What is phishing?
Phishing is the fraudulent practice of sending emails purporting to be from reputable companies in order to induce individuals to reveal person information, such as passwords and credit card numbers, online.
Business Technology and Information Services regularly receives reports from staff and students receiving bogus emails requesting information about passwords and email accounts. If you ever receive such an email regarding any of your UWA accounts (Webmail, ECS, Pheme, etc.) then please do not respond. These emails request users to confirm their email addresses by replying with their usernames and passwords, or by following a link to input this information. These are known as 'phishing' scams, and originate from spammers outside UWA.Phishing emails are fake and should be ignored. Replying to any of these may result in your account being hijacked by spammers, to send out more SPAM. UWA will never ask you to send your password in an unsolicited email.
Phishing email examplesWhile all efforts are made to try and stop these bogus phishing email from reaching our staff and students, some still pass through our checks undetected. Once we are aware of the details of a Phishing scam, we will block these emails from entering our system.
All staff and students must be vigilant when dealing with emails. Scammers are becoming increasingly sophisticated at imitating legitimate requests, such as advising users that mail storage limits are about to breach or passwords are expiring.

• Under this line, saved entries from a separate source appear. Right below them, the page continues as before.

(* ===== verification/MessageSvc.v ===== *)
(** backend/internal/messages and backend/internal/db/messages.sql.go: what is said in a channel. Sending,
    reading, editing and deleting messages (service.go), their earlier versions (history.go), and the
    recording of everything said in a guild that switched it on (audit.go).

    [now] is the database's now(), as in InviteSvc; [bus] is false for a service built without a
    publisher. *)
From S2P Require Import Prelude GoStd Permissions Snowflake Rows TxMonad Queries.
From S2P Require Import Resolve StoreInv Authority ResolveMany GuildAuth GuildCommon InviteSvc.
From S2P Require Import Utf8.

(** ** Constants (model.go) *)

Definition MaxContentLength : Z := 4000.
Definition TypeDefault : Z := 0.
Definition TypeAutomation : Z := 1.

Definition typeFor (actor : Actor) : Z :=
  if bool_decide (Actor_Kind actor = ActorAPIToken) then TypeAutomation else TypeDefault.

Definition defaultPageSize : Z := 50.
Definition maxPageSize : Z := 100.

(** The page a reader is given: the switch in List, History and GuildMessageAudit. *)
Definition page_size (limit : Z) : Z :=
  if limit <=? 0 then defaultPageSize else if maxPageSize <? limit then maxPageSize else limit.

(** ** Statements (messages.sql.go) *)

Definition messages_of (t : Tables) : gmap Z dbMessage := c_messages (t_chat t).
(* ===== verification/AuthBase.v ===== *)
(** What the account services of backend/internal/auth share: the libraries they call, the clock and
    entropy a step of a request gets, the signed tokens of jwt.go, twofactorchallenge.go and
    devicetoken.go, the passwords of password.go, and the mail they send. *)
From S2P Require Import Prelude GoStd Snowflake Utf8 InviteCode Rows.
From S2P Require Export Tx Proc AuthTokens AuthStore.

(** ** Libraries *)

(** The JSON of every token the package signs: the claims of the struct that was signed, the others
    absent. Times are seconds. *)
Record Claims := mkClaims {
  cl_iss : string; cl_sub : string; cl_nbf : Z; cl_exp : Z; cl_jti : string; cl_typ : string;
  cl_sid : string; cl_did : string; cl_dn : string; cl_ip : string; cl_dvc : string; cl_uc : string
}.

(** What hotp.ValidateCustom answers: whether the code is the counter's, or that it has not the length of
    a code, or that the secret is not base32. *)
Inductive HotpAnswer := HotpValid (ok : bool) | HotpBadLength | HotpBadSecret.

(** golang-jwt/jwt, pquerna/otp, alexedwards/argon2id, crypto/aes's GCM under the derived key, and the
    Unicode tables behind strings.ToLower and strings.EqualFold. A typed code is the list of its runes. *)
Class Outside := mkOutside {
  jwt_sign : Claims -> string;
  jwt_parse : Z -> string -> option Claims;   (* HS256, our issuer, expiry required, at this second *)
  hotp_Validate : list Z -> Z -> string -> HotpAnswer;
  totp_Generate : string -> list Z -> string * string;
  argon2id_Compare : string -> string -> option bool;   (* password, stored hash *)
  argon2id_Create : string -> list Z -> string;
  aead_Seal : list Z -> string -> string;
  aead_Open : string -> option string;
  ToLower : string -> string;
  EqualFold : string -> string -> bool
}.

Definition tokenIssuer : string := "norite".

(** What the package relies on: a token it signed parses, with the claims it was signed with, from its
    not-before second until its expiry, and at no other time. *)
Class JwtLaws (out : Outside) : Prop := {
  jwt_parse_sign : forall now c, cl_iss c = tokenIssuer ->
    jwt_parse now (jwt_sign c) = if (cl_nbf c <=? now) && (now <? cl_exp c) then Some c else None
}.

(** ** Clock and entropy *)

(** What a step sees of the world outside: the service's clock, what rand.Read yields, and whether
    argon2id fails or the gate in front of it is never passed. *)
Record AuthEnv := mkAuthEnv { e_now : Z; e_reads : Reads; e_busy : bool }.

Abbreviation AuthProc := (Proc (Tab := Auth) (Msg := AuthMsg) (Env := AuthEnv)).

Definition db {A} (m : AuthM A) : AuthProc A := atom (fun _ => m).
Definition tx {A} (fn : AuthEnv -> AuthM A) : AuthProc A := atom (fun env => RunInTx (fn env)).

(** A computation that leaves the database alone. *)
Definition local {A} (f : AuthEnv -> Err + A) : AuthProc A := atom (fun env s => (f env, s)).

Definition now : AuthProc Z := local (fun env => inr (e_now env)).

(** The first read; none left is a read that does not return. *)
Definition next_read (env : AuthEnv) : option (list Z) := default None (head (e_reads env)).

Definition drawing {A} (f : option (list Z) -> Err + A) : AuthProc A := local (fun env => f (next_read env)).

Definition random (length : nat) : AuthProc string :=
  local (fun env => match randomCode length (e_reads env) with Some (r, _) => r | None => inl EBlocked end).

Definition nextID : AuthProc Z := db ids_Next.

Definition second : Z := 1000000.
Definition minute : Z := 60 * second.
Definition hour : Z := 60 * minute.

(** ** The service *)

(** [svc_events]: a publisher was given. *)
Record Service := mkService { svc_mail : bool; svc_base : string; svc_events : bool }.

(** ** Passwords *)

Definition MinPasswordLength : Z := 12.
Definition MaxPasswordLength : Z := 256.

Definition ValidatePassword (password : string) : option Err :=
  let n := RuneCountInString password in
  if n <? MinPasswordLength then Some EPasswordTooShort
  else if MaxPasswordLength <? n then Some EPasswordTooLong
  else None.

(** What a continuation of the verification page says. *)
Record DeviceContinuation := mkContinuation { dcn_code_id : Z; dcn_user_code : string; dcn_user : Z }.

(** LoginInput, but for the password; an address that is not valid is [None]. *)
Record LoginInput := mkLogin { li_device : string; li_name : string; li_ip : option string }.

Record TokenPair := mkPair { tp_access : string; tp_refresh : string; tp_expires : Z; tp_type : string }.

Section base.
Context {digest : Digest} {out : Outside}.

(** Comparing against the dummy hash takes time and changes nothing. *)
Definition VerifyPassword (stored password : string) : AuthProc unit :=
  if (stored =? "")%string then fail EPasswordNotSet
  else
    ok ← local (fun env =>
      if e_busy env then inl EHashing
      else match argon2id_Compare password stored with None => inl EHashing | Some b => inr b end);
    fail_if (negb ok) EInvalidCredentials.

Definition VerifyPasswordForMissingUser {A} (password : string) : AuthProc A := fail EInvalidCredentials.

Definition HashPassword (password : string) : AuthProc string :=
  match ValidatePassword password with
  | Some e => fail e
  | None =>
      local (fun env =>
        if e_busy env then inl EHashing
        else match next_read env with None => inl EHashing | Some salt => inr (argon2id_Create password salt) end)
  end.

(** ** Signed tokens *)

Definition AccessTokenTTL : Z := 15 * minute.
Definition tokenTypeName : string := "access".

(** jwt.NewNumericDate truncates to the second. *)
Definition numeric_date (t : Z) : Z := t / second.

Definition newJTI (read : option (list Z)) : string :=
  match generateOpaqueToken "" read with inl _ => "" | inr (raw, _) => raw end.

(** Issue: the claims of an access token. *)
Definition access_claims (env : AuthEnv) (user session : Z) : Claims :=
  mkClaims tokenIssuer (ID_String user) (numeric_date (e_now env))
    (numeric_date (e_now env + AccessTokenTTL)) (newJTI (next_read env)) tokenTypeName (ID_String session)
    "" "" "" "" "".

Definition TokenIssuer_Issue (env : AuthEnv) (user session : Z) : string * Z :=
  (jwt_sign (access_claims env user session), e_now env + AccessTokenTTL).

(** Verify and the subject and session the middleware takes from the claims: what AuthenticateAccessToken
    answers. A session claim that does not parse is session 0. *)
Definition AuthenticateAccessToken (n : Z) (raw : string) : Err + (Z * Z) :=
  match jwt_parse (numeric_date n) raw with
  | None => inl EInvalidToken
  | Some c =>
      if negb (cl_typ c =? tokenTypeName)%string then inl EInvalidToken
      else match Parse (cl_sub c) with
           | None => inl EInvalidToken
           | Some user => inr (user, default 0 (Parse (cl_sid c)))
           end
  end.

Definition issuePair (user session : Z) (refresh : string) : AuthProc TokenPair :=
  local (fun env =>
    let '(access, expires) := TokenIssuer_Issue env user session in
    inr (mkPair access refresh expires "Bearer")).

(** ** Two-factor challenges *)

Definition twoFactorTokenType : string := "two_factor".
Definition twoFactorChallengeTTL : Z := 5 * minute.
Definition MaxDeviceIDLength : Z := 128.

Definition normalizeDeviceID (raw : string) : Err + string :=
  let id := TrimSpace raw in
  if (id =? "")%string then inl EInvalidCredentials
  else if MaxDeviceIDLength <? Z.of_nat (String.length id) then inl EInvalidCredentials
  else inr id.

Definition challenge_claims (env : AuthEnv) (user : Z) (l : LoginInput) : Claims :=
  mkClaims tokenIssuer (FormatInt user) (numeric_date (e_now env))
    (numeric_date (e_now env + twoFactorChallengeTTL)) (newJTI (next_read env)) twoFactorTokenType ""
    (li_device l) (li_name l) (default "" (li_ip l)) "" "".

(** The token and its expiry, of which twoFactorRequired makes its error. *)
Definition issueTwoFactorChallenge (user : Z) (l : LoginInput) : AuthProc (string * Z) :=
  local (fun env => inr (jwt_sign (challenge_claims env user l), e_now env + twoFactorChallengeTTL)).

Definition parseTwoFactorChallenge (n : Z) (raw : string) : Err + (Z * LoginInput) :=
  match jwt_parse (numeric_date n) raw with
  | None => inl ETwoFactorChallenge
  | Some c =>
      if negb (cl_typ c =? twoFactorTokenType)%string then inl ETwoFactorChallenge
      else match ParseInt (cl_sub c) with
           | None => inl ETwoFactorChallenge
           | Some user =>
               if user <=? 0 then inl ETwoFactorChallenge
               else match normalizeDeviceID (cl_did c) with
                    | inl _ => inl ETwoFactorChallenge
                    | inr device =>
                        inr (user, mkLogin device (cl_dn c) (if (cl_ip c =? "")%string then None else Some (cl_ip c)))
                    end
           end
  end.

(** ** The verification page's continuations *)

Definition deviceEntryTokenType : string := "device_entry".
Definition deviceFactorTokenType : string := "device_factor".
Definition deviceApprovalTokenType : string := "device_approval".
Definition deviceTokenTTL : Z := 10 * minute.

Definition device_claims (env : AuthEnv) (typ : string) (codeID : Z) (userCode : string) (user : Z) : Claims :=
  mkClaims tokenIssuer (if user =? 0 then "" else FormatInt user) (numeric_date (e_now env))
    (numeric_date (e_now env + deviceTokenTTL)) (newJTI (next_read env)) typ "" "" "" ""
    (FormatInt codeID) userCode.

Definition signDeviceToken (typ : string) (codeID : Z) (userCode : string) (user : Z) : AuthProc string :=
  local (fun env => inr (jwt_sign (device_claims env typ codeID userCode user))).

Definition issueDeviceEntryToken (codeID : Z) (userCode : string) : AuthProc string :=
  signDeviceToken deviceEntryTokenType codeID userCode 0.
Definition issueDeviceFactorToken (codeID : Z) (userCode : string) (user : Z) : AuthProc string :=
  signDeviceToken deviceFactorTokenType codeID userCode user.

Definition deviceTokenNamesAnAccount (typ : string) : bool :=
  (typ =? deviceApprovalTokenType)%string || (typ =? deviceFactorTokenType)%string.

Definition parseDeviceToken (n : Z) (raw want : string) : Err + DeviceContinuation :=
  match jwt_parse (numeric_date n) raw with
  | None => inl EDeviceContinuation
  | Some c =>
      if negb (cl_typ c =? want)%string then inl EDeviceContinuation
      else match ParseInt (cl_dvc c) with
           | None => inl EDeviceContinuation
           | Some codeID =>
               if codeID =? 0 then inl EDeviceContinuation
               else match ParseUserCode (runes (cl_uc c)) with
                    | None => inl EDeviceContinuation
                    | Some _ =>
                        if deviceTokenNamesAnAccount want then
                          match ParseInt (cl_sub c) with
                          | None => inl EDeviceContinuation
                          | Some user =>
                              if user =? 0 then inl EDeviceContinuation
                              else inr (mkContinuation codeID (cl_uc c) user)
                          end
                        else inr (mkContinuation codeID (cl_uc c) 0)
                    end
           end
  end.

(** ** Sealed secrets *)

Definition sealTOTPSecret (secret : string) : AuthProc string :=
  drawing (fun read => match read with None => inl ERandom | Some nonce => inr (aead_Seal nonce secret) end).

Definition openTOTPSecret (sealed : string) : Err + string :=
  match aead_Open sealed with None => inl ESealedSecretInvalid | Some s => inr s end.
End base.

You should always be mindful when following any links within an email. Please note that we will never ask for your Password via email or to confirm your password via email.
Below we have included some recent examples of such bogus phishing emails which are designed to trick you into providing your personal information to scammers.
- Email: Example A
- Email: Example B
- Email: Example C
- Email: Example D
- Email: Example E
- Email: Example F
Phishing site examples
The above phishing emails will often ask that you click on a web link to validate or update your details. These links will than take you to an external web page in an attempt to trick you into providing your personal information.
You can often verify the authenticity of a link by hovering your mouse over it without clicking it. This will reveal the actual address the link will direct you to, allowing you to see whether it is a valid uwa.edu.au destination.
If there is ever any doubt, do not click any such link, and phone your local IT support to verify the authenticity of the notice.
Below we have included some recent examples of bogus phishing sites that you may be taken to if you click on a link within a phishing email.
- Website: Example A
- Website: Example B
- Website: Example C
- Website: Example D
- Website: Example E
- Website: Example F
Reporting phishing emails
If you receive of one these emails, please report the matter to your Faculty Service Desk, or directly to BITS by emailing the BITS Service Desk or by creating an Incident through the Service Desk. Please attach the email in question so we can report it for blocking, and ensure the external sites are removed.
In addition to email phishing mentioned above, there have been reports of callers masquerading as IT support officers, and banking/investment salespeople (from, or affiliated with, the University), who attempt to solicit personal information from UWA staff. Historically, these callers obtain a list of valid UWA phone numbers from the contact directory, and simply go through the faculties/departments and target anyone who answers the phone.
As is the case with many unsolicited calls, they'll typically originate from a international number, so checking caller ID is an advised first step. If you're still unsure of the validity of the call, request the number that they can be reached on; if the call does indeed originate from the University, then they should be able to provide you with an extension to ring, as opposed to an external line.
Lastly, it's unlikely that the caller will have any of your personal information past what's publicly viewable on the contact directory, and as such, it's important not to volunteer anything further; especially if you have reason to question the legitimacy of the call.
BITS has a notification system alerting staff and students to new phishing scams. If you receive one of these scam emails compare it with scams already notified, or contact IT support staff.
Do not reply to the phishing emails, even to ask if they are authentic, as this confirms your email address to the spammers as being an active address, possibly resulting in an increase in spam sent to your account.
If you have replied to one of these messages, please change your account password as soon as possible, to prevent your account becoming compromised.